### ACTIVITY
How many lines of these entries hold the string "assert"? Answer with the number alone.
-- Opening Marker --
Lemma rstrip_idem cs : rstrip (rstrip cs) = rstrip cs.
Proof.
  induction cs as [|x cs IH]; [reflexivity|]. rewrite rstrip_cons.
  destruct (rstrip cs) as [|y r] eqn:E.
  - destruct (is_space x) eqn:Ex; [reflexivity|]. cbn [rstrip]. now rewrite Ex.
  - rewrite rstrip_cons, IH. reflexivity.
Qed.

Lemma lstrip_clean_start cs :
  match lstrip cs with
  | ch :: _ => is_space ch = false
  | [] => True
  end.
Proof.
  induction cs as [|x cs IH]; [exact I|]. cbn [lstrip].
  destruct (is_space x) eqn:E; [exact IH | exact E].
Qed.

Lemma lstrip_rstrip cs :
  match cs with ch :: _ => is_space ch = false | [] => True end ->
  lstrip (rstrip cs) = rstrip cs.
Proof.
  destruct cs as [|c cs]; [reflexivity|]. intros Hc. cbn [rstrip].
  destruct (rstrip cs); rewrite ?Hc; cbn [lstrip]; now rewrite Hc.
Qed.

(** Stripping a list of characters twice is stripping it once. *)
Lemma strip_chars_idem cs :
  rstrip (lstrip (rstrip (lstrip cs))) = rstrip (lstrip cs).
Proof.
  rewrite (lstrip_rstrip (lstrip cs)) by apply lstrip_clean_start.
  apply rstrip_idem.
Qed.

(** What stripping removes, in front and behind, is white space. *)
Lemma lstrip_split cs :
  exists front, cs = front ++ lstrip cs /\ List.forallb is_space front = true.
Proof.
  induction cs as [|x cs IH]; [exists []; split; reflexivity|]. cbn [lstrip].
  destruct (is_space x) eqn:E.
  - destruct IH as (front & H1 & H2). exists (x :: front).
    cbn [app List.forallb]. rewrite E, H2. split; [now rewrite <- H1 | reflexivity].
  - exists []. split; reflexivity.
Qed.

Lemma rstrip_split cs :
  exists back, cs = rstrip cs ++ back /\ List.forallb is_space back = true.
Proof.
  induction cs as [|x cs IH]; [exists []; split; reflexivity|].
  rewrite rstrip_cons. destruct IH as (back & H1 & H2).
  destruct (rstrip cs) as [|k ks].
  - cbn [app] in H1. subst back. destruct (is_space x) eqn:E.
    + exists (x :: cs). cbn [app List.forallb]. rewrite E, H2.
      split; reflexivity.
    + exists cs. split; [reflexivity | exact H2].
  - exists back. split; [|exact H2].
    change ((x :: k :: ks) ++ back) with (x :: (k :: ks) ++ back).
    now rewrite <- H1.
Qed.

Lemma is_space_well_formed ch : is_space ch = true -> Py.well_formed ch = true.
Proof.
  intros H. apply code_point_well_formed. intros Hcp.
  unfold is_space in H. rewrite Hcp in H. vm_compute in H. discriminate.
Qed.

Lemma spaces_well_formed cs :
  List.forallb is_space cs = true ->
  Forall (fun ch => Py.well_formed ch = true) cs.
Proof.
  intros H. apply List.Forall_forall. intros ch Hin.
  rewrite List.forallb_forall in H. apply is_space_well_formed, H, Hin.
Qed.

(** Well-formed characters in front of a text are its first characters. *)
Lemma chars_front front s :
  Forall (fun ch => Py.well_formed ch = true) front ->
  Py.chars (Py.join "" front +:+ s) = front ++ Py.chars s.
Proof.
  induction 1 as [|ch front Hch _ IH]; [reflexivity|].
  rewrite join_empty_cons, append_assoc, chars_well_formed by exact Hch.
  now rewrite IH.
Qed.

(** A byte that continues no character ends the one before it, so the
    text can be cut there. *)
Lemma chars_from_cut a u t : forall pending need,
  Py.is_continuation a = false ->
  (need = O -> pending = "") -> (need <> O -> pending <> "") ->
  Py.chars_from pending need (t +:+ String a u)
  = Py.chars_from pending need t ++ Py.chars (String a u).
Proof.
  intros pending need Ha. revert pending need.
  induction t as [|x t IH]; intros pending need H0 H1.
  - change ("" +:+ String a u) with (String a u). unfold Py.chars.
    rewrite !chars_from_cons, Ha. destruct need as [|n].
    + rewrite (H0 eq_refl). reflexivity.
    + cbn [Py.chars_from]. destruct pending; [now destruct H1 | reflexivity].
  - change (String x t +:+ String a u) with (String x (t +:+ String a u)).
    assert (Hpend : forall p, p +:+ String x "" <> "")
      by (intros [|b p]; discriminate).
    assert (Hfresh : match Py.followers x with
                     | O => String x "" :: Py.chars_from "" 0 (t +:+ String a u)
                     | S n => Py.chars_from (String x "") (S n) (t +:+ String a u)
                     end
                     = match Py.followers x with
                       | O => String x "" :: Py.chars_from "" 0 t
                       | S n => Py.chars_from (String x "") (S n) t
                       end ++ Py.chars (String a u)).
    { destruct (Py.followers x).
      - rewrite IH by congruence. reflexivity.
      - apply IH; [discriminate | intros _; discriminate]. }
    rewrite !chars_from_cons. destruct need as [|n]; [exact Hfresh|].
    destruct (Py.is_continuation x).
    + destruct n as [|n].
      * rewrite IH by congruence. reflexivity.
      * apply IH; [discriminate | intros _; apply Hpend].
    + rewrite Hfresh. reflexivity.
Qed.

(** A white-space character starts with a byte that continues nothing. *)
Lemma is_space_head ch :
  is_space ch = true ->
  exists a u, ch = String a u /\ Py.is_continuation a = false.
Proof.
  intros H. pose proof (is_space_well_formed _ H) as Hwf.
  destruct ch as [|a u]; [discriminate|]. exists a, u. split; [reflexivity|].
  destruct (Py.is_continuation a) eqn:Ea; [|reflexivity].
  exfalso. unfold Py.is_continuation in Ea.
  apply andb_true_iff in Ea as [E1 E2].
  apply Z.leb_le in E1. apply Z.ltb_lt in E2.
  cbn [Py.well_formed] in Hwf. apply andb_true_iff in Hwf as [Hlen _].
  apply Nat.eqb_eq in Hlen. unfold Py.followers in Hlen.
  destruct (Z.ltb_spec (Py.byte a) 192); [|lia].
  destruct u; [|discriminate].
  unfold is_space in H. cbn [Py.code_point] in H.
  destruct (Z.ltb_spec (Py.byte a) 128); [lia|].
  vm_compute in H. discriminate.
Qed.

(** The characters of a stripped text are the characters kept. *)
Lemma chars_strip s : Py.chars (strip s) = rstrip (lstrip (Py.chars s)).
Proof.
  destruct (lstrip_split (Py.chars s)) as (front & Hfront & Hfs).
  destruct (rstrip_split (lstrip (Py.chars s))) as (back & Hback & Hbs).
  set (kept := rstrip (lstrip (Py.chars s))) in *.
  assert (Hs : s = Py.join "" front +:+ (strip s +:+ Py.join "" back)).
  { rewrite <- (join_chars s) at 1. rewrite Hfront, Hback.
    unfold strip. fold kept. clear.
    induction front as [|ch front IH].
    - cbn [app]. induction kept as [|k kept IH]; [reflexivity|].
      cbn [app]. rewrite !join_empty_cons, IH, append_assoc. reflexivity.
    - cbn [app]. rewrite !join_empty_cons, IH, append_assoc. reflexivity. }
  assert (Hcs : Py.chars (strip s +:+ Py.join "" back) = kept ++ back).
  { apply (app_inv_head front).
    rewrite <- chars_front by (apply spaces_well_formed; exact Hfs).
    rewrite <- Hs, Hfront at 1. now rewrite Hback. }
  destruct back as [|b back].
  - cbn in Hcs. rewrite append_empty_r, app_nil_r in Hcs. exact Hcs.
  - cbn [List.forallb] in Hbs. apply andb_true_iff in Hbs as [Hb Hbs].
    destruct (is_space_head b Hb) as (a & u & -> & Ha).
    rewrite join_empty_cons in Hcs.
    change (String a u +:+ Py.join "" back)
      with (String a (u +:+ Py.join "" back)) in Hcs.
    unfold Py.chars at 1 in Hcs.
    rewrite chars_from_cut in Hcs by (exact Ha || congruence).
    fold (Py.chars (strip s)) in Hcs.
    change (String a (u +:+ Py.join "" back))
      with (Py.join "" [String a u] +:+ Py.join "" back) in Hcs.
    rewrite chars_front in Hcs
      by (constructor; [apply is_space_well_formed; exact Hb | constructor]).
    rewrite <- (join_chars (Py.join "" back)) in Hcs at 1.
    assert (Hbk : Py.chars (Py.join "" back) = back)
      by (apply chars_join_well_formed, spaces_well_formed; exact Hbs).
    rewrite join_chars, Hbk in Hcs.
    apply (app_inv_tail (String a u :: back)).
    exact Hcs.
Qed.

(** [s.strip().strip() == s.strip()] *)
Lemma strip_idem s : strip (strip s) = strip s.
Proof.
  unfold strip at 1. rewrite chars_strip, strip_chars_idem. reflexivity.
Qed.

Lemma split_first_sub sep c s k v :
  split_first sep s = Some (k, v) ->
  contains sep k = false
  /\ (contains c s = false -> contains c k = false /\ contains c v = false).
Proof.
  revert k. induction s as [|x s IH]; intros k H; [discriminate|].
  cbn [split_first] in H. destruct (Ascii.eqb x sep) eqn:E.
  - injection H as <- <-. split; [reflexivity|].
    intros Hc. cbn in Hc. apply orb_false_iff in Hc as [_ Hc]. auto.
  - destruct (split_first sep s) as [[k0 v0]|]; [|discriminate].
    injection H as <- <-. destruct (IH k0 eq_refl) as [H1 H2].
    split; [cbn; now rewrite E, H1|].
    intros Hc. cbn in Hc. apply orb_false_iff in Hc as [Hx Hc].
    destruct (H2 Hc) as [H3 H4]. split; [cbn; now rewrite Hx, H3 | exact H4].
Qed.

Lemma dict_set_keys d k v :
  forall k', In k' (List.map fst (dict_set d k v))
             <-> k' = k \/ In k' (List.map fst d).
Proof.
  induction d as [|[k0 v0] d IH]; intros k'; cbn [dict_set].
  - cbn. intuition.
  - destruct (String.eqb_spec k0 k) as [->|Hne]; cbn [List.map fst In].
    + intuition.
    + rewrite IH. intuition.
Qed.

Lemma dict_set_nodup d k v :
  List.NoDup (List.map fst d) -> List.NoDup (List.map fst (dict_set d k v)).
Proof.
  induction d as [|[k0 v0] d IH]; intros H; cbn [dict_set].
  - cbn. constructor; [intros [] | constructor].
  - cbn in H. inversion H as [|? ? Hk0 Hd]; subst.
    destruct (String.eqb_spec k0 k) as [->|Hne]; cbn [List.map fst].
    + constructor; assumption.
    + constructor; [|apply IH; exact Hd].
      rewrite dict_set_keys. intros [->|Hin]; [congruence | contradiction].
Qed.

Lemma dict_set_stored d k v :
  Forall stored d -> stored (k, v) -> Forall stored (dict_set d k v).
Proof.
  induction d as [|[k0 v0] d IH]; intros Hd Hkv; cbn [dict_set].
  - constructor; [exact Hkv | constructor].
  - inversion Hd as [|? ? H0 Hrest]; subst.
    destruct (String.eqb_spec k0 k) as [->|Hne].
    + constructor; [exact Hkv | exact Hrest].
    + constructor; [exact H0 | apply IH; assumption].
Qed.

Lemma clean_strip s :
  contains "&" s = false -> contains LF s = false -> contains CR s = false ->
  clean (strip s).
Proof.
  intros H1 H2 H3. unfold clean.
  split; [apply strip_idem|]. repeat split; apply strip_sub; assumption.
Qed.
-- Closing Marker --
### RESPONSE TO THE TASK
5